Abstract
Purpose :
Aniridia is a congenital panocular disease caused by mutations leading to haploinsufficiency of the transcription factor Paired Box Protein 6 (PAX6). Small-activating RNAs (saRNA) have been used to increase expression of genes in a variety of different contexts. Here we hypothesised that saRNAs could be used to increase the levels of the wild-type PAX6 transcript and rescue the phenotype of PAX6+/- cells.
Methods :
A panel of bioinformatically designed saRNAs were designed to target different regions of the PAX6 promoter. These were then tested in three human cell lines of clinical relevance: human Telomerase-immortalised Corneal Epithelial cells (hTCEpi), human Telomerase-immortalised Limbal Epithelial Stem cells, (L-TSC) and an L-TSC PAX6+/- cell line with a CRISPR/Cas9 introduced premature termination codon mutation. After saRNA treatment the RNA and protein levels of PAX6 were quantified by 2-step RT-qPCR and Western Blot respectively. For the top saRNA candidates the expression levels of genes that are downstream targets of PAX6 were quantified and the ability of saRNAs to rescue cell behaviour phenotypes of cell detachment and migration on the PAX6+/- cells were assessed.
Results :
In hTCEpi, most of saRNA showed a trend towards upregulation of PAX6 transcript levels, with three reaching a statistically significant 2-fold or greater increase (n=3, p<0.05).

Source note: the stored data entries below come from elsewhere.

(** X16. Every invalid error that [Create] builds is about the request
    itself: its kind is DeploymentConfigRollback, its name is the name of
    the rollback, and its causes are either the errors of the validation or
    a single error on the field [name] whose value is that name. *)
Theorem Create_invalid_errors_name_the_request {Σ : Payload} (lib : Library Σ) (r : REST Σ)
    (ctx : Context) (createValidation : Object → option error)
    (rollback : DeploymentConfigRollback) (err : error) :
  result (Create lib r ctx (RollbackObject rollback) createValidation) = Fails err →
  createValidation (RollbackObject rollback) ≠ Some err →
  (∀ source target spec, GenerateRollback (generator r) source target spec ≠ inr err) →
  ReasonForError err = StatusReasonInvalid →
  ∃ errs,
    err = NewInvalid (apps_Kind "DeploymentConfigRollback") (Rollback_Name rollback) errs ∧
    (errs = ValidateDeploymentConfigRollback lib rollback ∨
     ∃ reason, errs = [field_Invalid "name" (Rollback_Name rollback) reason]).
Proof.
  intros Hfails Hadmission Hgenerator Hreason.
  pose proof (Create_run lib r ctx (RollbackObject rollback) createValidation) as Hrun.
  remember (calls (Create lib r ctx (RollbackObject rollback) createValidation)) as made
    eqn:Hmade.
  rewrite Hfails in Hrun. clear Hmade Hfails.
  inversion Hrun as
    [ | | ? ? ? Hobj | ? ? ? ? Hobj ? Hcv
    | ? ? ? Hreach | ? ? ? ? Hreach ? Hswitch
    | ? ? ? ? Hpass | ? ? ? ? ? Hpass | | |
    | ]; subst; try discriminate.
  - injection Hobj as <-. eexists. split; [done|]. by left.
  - done.
  - destruct Hreach as (_ & [= <-] & _). eexists. split; [done|]. right. by eexists.
  - destruct Hreach as (_ & [= <-] & _).
    apply checkLatestVersion_fails in Hswitch as [reason ->].
    eexists. split; [done|]. right. by eexists.
  - destruct Hpass as ((_ & [= <-] & _) & _). eexists. split; [done|]. right. by eexists.
  - destruct Hpass as ((_ & [= <-] & _) & _). eexists. split; [done|]. right. by eexists.
  - by edestruct Hgenerator.
Qed.

(** ** The further properties at work on the example deployment *)

Ltac by_running :=
  repeat split;
  first [ vm_compute; reflexivity | cbn; lia | discriminate | idtac ].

One of these candidate saRNAs displayed significant upregulation (2.0±0.5 fold change, n=3, p<0.05) across all three (hTCEpi, L-TSC and L-TSC PAX6+/-) lines . Steady-state whole cell extract PAX6 protein levels did not precisely match the transcript abundance data. However, in the PAX6+/- L-TSC line that was developed to resemble the haploinsufficiency phenotype, the gene expression of four downstream targets of PAX6 was rescued, and phenotypic correction of aberrant cell adhesion and motility behaviour was achieved through saRNA treatment.
Conclusions :
Our results support the hypothesis that increasing PAX6 transcript levels with saRNAs can rescue aspects of phenotype of PAX6+/- cells. We were able to identify at least one saRNA that shows promise for future investigation towards a possible saRNA therapy for aniridia.
This abstract was presented at the 2019 ARVO Annual Meeting, held in Vancouver, Canada, April 28 - May 2, 2019.